Social networks, the electrical grid, route planning on the road or in the air, patterns of transmission of disease, matching of Carleton classes to classrooms: a multitude of real-world phenomena are fruitfully modeled using graphs. In the last couple of years, Julia Strand (Carleton Psychology) and I have begun a research collaboration on spoken-word recognition. When you're hanging out with a friend in Sayles during 3A on Wednesday in the middle of term, the fact that you're able to communicate at all is pretty remarkable. It's noisy, and there are a lot of different words in English; that you can figure out whether your friend described Sean Spicer as "bald" or "appalled" is a real feat. And word recognition is another real-world phenomenon that's proven amenable to graph-theoretic modeling.
Here's the graph G that's usually used in this context: there's one node for every word in the lexicon (i.e., in the English language), and there's an edge between any two words whose pronunciations are within a single "edit" (insertion, deletion, or substitution) of each other. Of course, the graph G is necessarily dependent on a particular lexicon---that is, some particular set of words. But you might know more words than I do (is "fleek" a word? or "nerts"?), and we might pronounce the words we do know differently (I understand that "pajamas" rhymes with "Oxford commas," but you might be confused about that).
In this project, we will consider a wide range of graph-theoretic measures, such as a collection of different ways of measuring the "centrality" of each node in a graph, including many properties that have been used in the word-recognition context. We will explore a fundamental question of robustness for each of these measures: to what extent are these measures robust to changes in lexicon size and composition?
This project will be both empirical and theoretical. Empirically, we will assess the stability of various network-based predictions for particular words based on networks from several different lexicons. Theoretically, we will explore the stability of various node-level graph-theoretic quantities with respect to certain types of perturbations of the graph.

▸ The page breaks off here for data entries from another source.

(** * gemini-chatbot-api: the chat relay server

    A shallow embedding of the Express server with file support: the
    multer upload configuration ([fileFilter], disk storage), the helpers
    [fileToBase64] and [getMimeType], and the [POST /api/chat] handler
    with its history normalisation, parts composition and staged-file
    cleanup.

    Conventions of the embedding.
    - A JavaScript string is carried as a [string] whose characters are
      its UTF-16 code units below 256 (the Latin-1 range); [trim] and
      [toLowerCase] are the ECMAScript functions restricted to that range.
    - Values that reach the handler through [req.body] are JSON values
      ([jsval]); a number is carried by its canonical string form, the
      only thing the server observes of it besides its truthiness.
    - A [throw] is a result [Throw e]; the file system and the calls made
      to the model client are threaded through a [world]. *)

From Stdlib Require Import String Ascii List NArith Bool Lia.
From stdpp Require Import gmap strings list pretty.

Set Warnings "-register-all".
Open Scope string_scope.

(** ** Strings *)

Module JsString.

Definition code (a : ascii) : N := N_of_ascii a.

(** [WhiteSpace] and [LineTerminator] code units below 256:
    TAB, LF, VT, FF, CR, SP and NBSP. *)
Definition is_space (a : ascii) : bool :=
  let n := code a in
  ((9 <=? n) && (n <=? 13) || (n =? 32) || (n =? 160))%N.

Fixpoint trimStart (s : string) : string :=
  match s with
  | String a r => if is_space a then trimStart r else s
  | EmptyString => EmptyString
  end.

(** [trimEnd] keeps a character when it is not white space or when
    something remains after it. *)
Fixpoint trimEnd (s : string) : string :=
  match s with
  | String a r =>
      match trimEnd r with
      | EmptyString => if is_space a then EmptyString else String a EmptyString
      | r' => String a r'
      end
  | EmptyString => EmptyString
  end.

(** [String.prototype.trim] *)
Definition trim (s : string) : string := trimEnd (trimStart s).

(** Lower-casing of one Latin-1 code unit: A-Z, and the accented capitals
    U+00C0..U+00DE except the multiplication sign U+00D7. *)
Definition lower_char (a : ascii) : ascii :=
  let n := code a in
  if ((65 <=? n) && (n <=? 90))%N then ascii_of_N (n + 32)
  else if ((192 <=? n) && (n <=? 222) && negb (n =? 215))%N then ascii_of_N (n + 32)
  else a.

(** [String.prototype.toLowerCase] *)
Fixpoint toLowerCase (s : string) : string :=
  match s with
  | String a r => String (lower_char a) (toLowerCase r)
  | EmptyString => EmptyString
  end.

(** [String.prototype.startsWith]: [startsWith s p] is [s.startsWith(p)]. *)
Definition startsWith (s p : string) : bool := String.prefix p s.

(** [String.prototype.split] with a one-character separator: the
    segments between the separators, never an empty array. *)
Fixpoint split (sep : ascii) (s : string) : list string :=
  match s with
  | EmptyString => [EmptyString]
  | String a r =>
      if Ascii.eqb a sep then EmptyString :: split sep r
      else match split sep r with
           | seg :: segs => String a seg :: segs
           | [] => [String a EmptyString]
           end
  end.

In this project, you can expect to:
This is very much a research-style comps project. The good news: if all goes well, you'll be exploring and answering some questions that have never been answered before, by anyone; if things go very well, there's a possibility that this project might lead to a publishable paper. The bad news: research can be frustrating, filled with false starts, demanding of your time at incredibly inopportune moments, and may fail to lead to interesting results at all.
This will be an algorithmically intensive project; you must have already completed CS 252 (Algorithms) if you wish to be part of this project. Experience with basic linguistics (especially phonetics and phonology), such as knowing the International Phonetic Alphabet, is helpful but not required.